BEGIN Given data

(* ===== verification/SessionProps.v ===== *)
(** * What the session service guarantees *)
From S2P Require Import Prelude GoTime Json Hash LuaPattern Redis World Cache TokenDomain TokenSpecs Session SessionService SessionSpecs.
Local Open Scope Z_scope.

Section rules.
Context {R : Type} `{RedisServer R}.
Implicit Types s : Sess R.


Lemma wp_on_world {A} (m : M (World R) A) (Q : res A → Sess R → Prop) s :
  wp m (λ r w, Q r (set_world w s)) (sv_world s) → wp (on_world m) Q s.
Proof. unfold wp, on_world, set_world. by destruct (m _). Qed.
Lemma wp_load_obj p (Q : res Session → Sess R → Prop) s : Q (Ok (sv_heap s !!! p)) s → wp (load_obj p) Q s.
Proof. done. Qed.
Lemma wp_store_obj p x (Q : res unit → Sess R → Prop) s :
  Q (Ok tt) (mkSess (sv_world s) (<[p := x]> (sv_heap s)) (sv_cache s) (sv_size s)) → wp (store_obj p x) Q s.
Proof. done. Qed.
Lemma wp_new_obj x (Q : res nat → Sess R → Prop) s :
  Q (Ok (length (sv_heap s))) (mkSess (sv_world s) (sv_heap s ++ [x]) (sv_cache s) (sv_size s)) →
  wp (new_obj x) Q s.
Proof. done. Qed.

(** ** The counter of the local cache *)

(** The counter never falls below the number of entries, nor above the bound. *)
Definition cache_ok s : Prop := Z.of_nat (size (sv_cache s)) <= sv_size s <= sessionCacheMaxSize.

Definition preserves (I : Sess R → Prop) {A} (m : M (Sess R) A) : Prop := ∀ s, I s → wp m (λ _ s', I s') s.

Section preserves.
Context (I : Sess R → Prop).
Lemma pres_bind {A B} (m : M (Sess R) A) (k : A → M (Sess R) B) :
  preserves I m → (∀ a, preserves I (k a)) → preserves I (bind m k).
Proof.
  intros Hm Hk s Hs. apply wp_bind. eapply wp_mono; [by apply Hm|].
  intros [a|e] s' Hs'; [by apply Hk|done].
Qed.
Lemma pres_ret {A} (a : A) : preserves I (ret a). Proof. by intros s. Qed.
Lemma pres_fail {A} e : preserves I (A := A) (fail e). Proof. by intros s. Qed.
Lemma pres_lift_res {A} (r : res A) : preserves I (lift_res r). Proof. by intros s. Qed.
Lemma pres_gets {A} (f : Sess R → A) : preserves I (gets f). Proof. by intros s. Qed.
Lemma pres_guard_err b e : preserves I (guard_err b e). Proof. intros s Hs. by apply wp_guard_err. Qed.
Lemma pres_try {A} (m : M (Sess R) A) : preserves I m → preserves I (try m).
Proof. intros Hm s Hs. apply wp_try. by apply Hm. Qed.
Lemma pres_wrap {A} c (m : M (Sess R) A) : preserves I m → preserves I (wrap c m).
Proof. intros Hm s Hs. apply wp_wrap. by apply Hm. Qed.
Lemma pres_ignore {A} (m : M (Sess R) A) : preserves I m → preserves I (ignore m).
Proof. intros Hm s Hs. apply wp_ignore. by apply Hm. Qed.
Lemma pres_for_each {A} (l : list A) f : (∀ x, preserves I (f x)) → preserves I (for_each l f).
Proof. intros Hf. induction l as [|x l IH]; cbn [for_each]; [apply pres_ret|by apply pres_bind]. Qed.
End preserves.

(** Redis, the clock and the objects do not matter to the counter. *)
Lemma cache_on_world {A} (m : M (World R) A) : preserves cache_ok (on_world m).
Proof. intros s Hs. apply wp_on_world. exact Hs. Qed.
Lemma cache_load p : preserves cache_ok (load_obj p). Proof. by intros s. Qed.
Lemma cache_store_obj p x : preserves cache_ok (store_obj p x). Proof. by intros s. Qed.
Lemma cache_new x : preserves cache_ok (new_obj x). Proof. by intros s. Qed.
Lemma cache_cacheStore sid cs : preserves cache_ok (cacheStore sid cs).
Proof.
  intros s Hs. unfold cacheStore. apply wp_modify. unfold cache_ok in *.
  destruct (Z.leb_spec sessionCacheMaxSize (sv_size s)); [done|].
  destruct (sv_cache s !! sid) eqn:Hc; [done|]. cbn. rewrite map_size_insert_None by done. lia.
Qed.
Lemma cache_cacheEvict sid : preserves cache_ok (cacheEvict sid).
Proof.
  intros s Hs. unfold cacheEvict. apply wp_modify. unfold cache_ok in *.
  destruct (sv_cache s !! sid) eqn:Hc; [|done]. cbn. rewrite map_size_delete, Hc. cbn.
  assert (size (sv_cache s) ≠ 0%nat) by (apply map_size_ne_0_lookup; exists sid; by rewrite Hc). lia.
Qed.
Lemma cache_cacheDelete sid : preserves cache_ok (cacheDelete sid).
Proof.
  intros s Hs. unfold cacheDelete. apply wp_modify. unfold cache_ok in *. cbn.
  rewrite map_size_delete. destruct (sv_cache s !! sid); cbn; lia.
Qed.
End rules.

Create HintDb preserves discriminated.
#[export] Hint Resolve pres_ret pres_fail pres_lift_res pres_gets pres_guard_err cache_on_world cache_load
  cache_store_obj cache_new cache_cacheStore cache_cacheEvict cache_cacheDelete : preserves.

(** Follow the structure of an operation. *)
Ltac pres_tac :=
  repeat (cbn beta zeta;
    lazymatch goal with
    | |- preserves _ (bind _ _) => apply pres_bind; [|intros ?]
    | |- preserves _ (try _) => apply pres_try
    | |- preserves _ (wrap _ _) => apply pres_wrap
    | |- preserves _ (ignore _) => apply pres_ignore
    | |- preserves _ (for_each _ _) => apply pres_for_each; intros ?
    | |- preserves _ (match ?x with _ => _ end) => destruct x
    | |- preserves _ (if ?x then _ else _) => destruct x
    | |- preserves _ (let '(_, _) := ?x in _) => destruct x
    | |- preserves _ _ => solve [eauto with preserves]
    end).

Section counter.
Context {R : Type} `{RedisServer R} (cfg : SessionConfig) (revoker : option (TokenRevoker R)).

END Given data

Output all of the data again. Match it exactly.

Reply:
(* ===== verification/SessionProps.v ===== *)
(** * What the session service guarantees *)
From S2P Require Import Prelude GoTime Json Hash LuaPattern Redis World Cache TokenDomain TokenSpecs Session SessionService SessionSpecs.
Local Open Scope Z_scope.

Section rules.
Context {R : Type} `{RedisServer R}.
Implicit Types s : Sess R.


Lemma wp_on_world {A} (m : M (World R) A) (Q : res A → Sess R → Prop) s :
  wp m (λ r w, Q r (set_world w s)) (sv_world s) → wp (on_world m) Q s.
Proof. unfold wp, on_world, set_world. by destruct (m _). Qed.
Lemma wp_load_obj p (Q : res Session → Sess R → Prop) s : Q (Ok (sv_heap s !!! p)) s → wp (load_obj p) Q s.
Proof. done. Qed.
Lemma wp_store_obj p x (Q : res unit → Sess R → Prop) s :
  Q (Ok tt) (mkSess (sv_world s) (<[p := x]> (sv_heap s)) (sv_cache s) (sv_size s)) → wp (store_obj p x) Q s.
Proof. done. Qed.
Lemma wp_new_obj x (Q : res nat → Sess R → Prop) s :
  Q (Ok (length (sv_heap s))) (mkSess (sv_world s) (sv_heap s ++ [x]) (sv_cache s) (sv_size s)) →
  wp (new_obj x) Q s.
Proof. done. Qed.

(** ** The counter of the local cache *)

(** The counter never falls below the number of entries, nor above the bound. *)
Definition cache_ok s : Prop := Z.of_nat (size (sv_cache s)) <= sv_size s <= sessionCacheMaxSize.

Definition preserves (I : Sess R → Prop) {A} (m : M (Sess R) A) : Prop := ∀ s, I s → wp m (λ _ s', I s') s.

Section preserves.
Context (I : Sess R → Prop).
Lemma pres_bind {A B} (m : M (Sess R) A) (k : A → M (Sess R) B) :
  preserves I m → (∀ a, preserves I (k a)) → preserves I (bind m k).
Proof.
  intros Hm Hk s Hs. apply wp_bind. eapply wp_mono; [by apply Hm|].
  intros [a|e] s' Hs'; [by apply Hk|done].
Qed.
Lemma pres_ret {A} (a : A) : preserves I (ret a). Proof. by intros s. Qed.
Lemma pres_fail {A} e : preserves I (A := A) (fail e). Proof. by intros s. Qed.
Lemma pres_lift_res {A} (r : res A) : preserves I (lift_res r). Proof. by intros s. Qed.
Lemma pres_gets {A} (f : Sess R → A) : preserves I (gets f). Proof. by intros s. Qed.
Lemma pres_guard_err b e : preserves I (guard_err b e). Proof. intros s Hs. by apply wp_guard_err. Qed.
Lemma pres_try {A} (m : M (Sess R) A) : preserves I m → preserves I (try m).
Proof. intros Hm s Hs. apply wp_try. by apply Hm. Qed.
Lemma pres_wrap {A} c (m : M (Sess R) A) : preserves I m → preserves I (wrap c m).
Proof. intros Hm s Hs. apply wp_wrap. by apply Hm. Qed.
Lemma pres_ignore {A} (m : M (Sess R) A) : preserves I m → preserves I (ignore m).
Proof. intros Hm s Hs. apply wp_ignore. by apply Hm. Qed.
Lemma pres_for_each {A} (l : list A) f : (∀ x, preserves I (f x)) → preserves I (for_each l f).
Proof. intros Hf. induction l as [|x l IH]; cbn [for_each]; [apply pres_ret|by apply pres_bind]. Qed.
End preserves.

(** Redis, the clock and the objects do not matter to the counter. *)
Lemma cache_on_world {A} (m : M (World R) A) : preserves cache_ok (on_world m).
Proof. intros s Hs. apply wp_on_world. exact Hs. Qed.
Lemma cache_load p : preserves cache_ok (load_obj p). Proof. by intros s. Qed.
Lemma cache_store_obj p x : preserves cache_ok (store_obj p x). Proof. by intros s. Qed.
Lemma cache_new x : preserves cache_ok (new_obj x). Proof. by intros s. Qed.
Lemma cache_cacheStore sid cs : preserves cache_ok (cacheStore sid cs).
Proof.
  intros s Hs. unfold cacheStore. apply wp_modify. unfold cache_ok in *.
  destruct (Z.leb_spec sessionCacheMaxSize (sv_size s)); [done|].
  destruct (sv_cache s !! sid) eqn:Hc; [done|]. cbn. rewrite map_size_insert_None by done. lia.
Qed.
Lemma cache_cacheEvict sid : preserves cache_ok (cacheEvict sid).
Proof.
  intros s Hs. unfold cacheEvict. apply wp_modify. unfold cache_ok in *.
  destruct (sv_cache s !! sid) eqn:Hc; [|done]. cbn. rewrite map_size_delete, Hc. cbn.
  assert (size (sv_cache s) ≠ 0%nat) by (apply map_size_ne_0_lookup; exists sid; by rewrite Hc). lia.
Qed.
Lemma cache_cacheDelete sid : preserves cache_ok (cacheDelete sid).
Proof.
  intros s Hs. unfold cacheDelete. apply wp_modify. unfold cache_ok in *. cbn.
  rewrite map_size_delete. destruct (sv_cache s !! sid); cbn; lia.
Qed.
End rules.

Create HintDb preserves discriminated.
#[export] Hint Resolve pres_ret pres_fail pres_lift_res pres_gets pres_guard_err cache_on_world cache_load
  cache_store_obj cache_new cache_cacheStore cache_cacheEvict cache_cacheDelete : preserves.

(** Follow the structure of an operation. *)
Ltac pres_tac :=
  repeat (cbn beta zeta;
    lazymatch goal with
    | |- preserves _ (bind _ _) => apply pres_bind; [|intros ?]
    | |- preserves _ (try _) => apply pres_try
    | |- preserves _ (wrap _ _) => apply pres_wrap
    | |- preserves _ (ignore _) => apply pres_ignore
    | |- preserves _ (for_each _ _) => apply pres_for_each; intros ?
    | |- preserves _ (match ?x with _ => _ end) => destruct x
    | |- preserves _ (if ?x then _ else _) => destruct x
    | |- preserves _ (let '(_, _) := ?x in _) => destruct x
    | |- preserves _ _ => solve [eauto with preserves]
    end).

Section counter.
Context {R : Type} `{RedisServer R} (cfg : SessionConfig) (revoker : option (TokenRevoker R)).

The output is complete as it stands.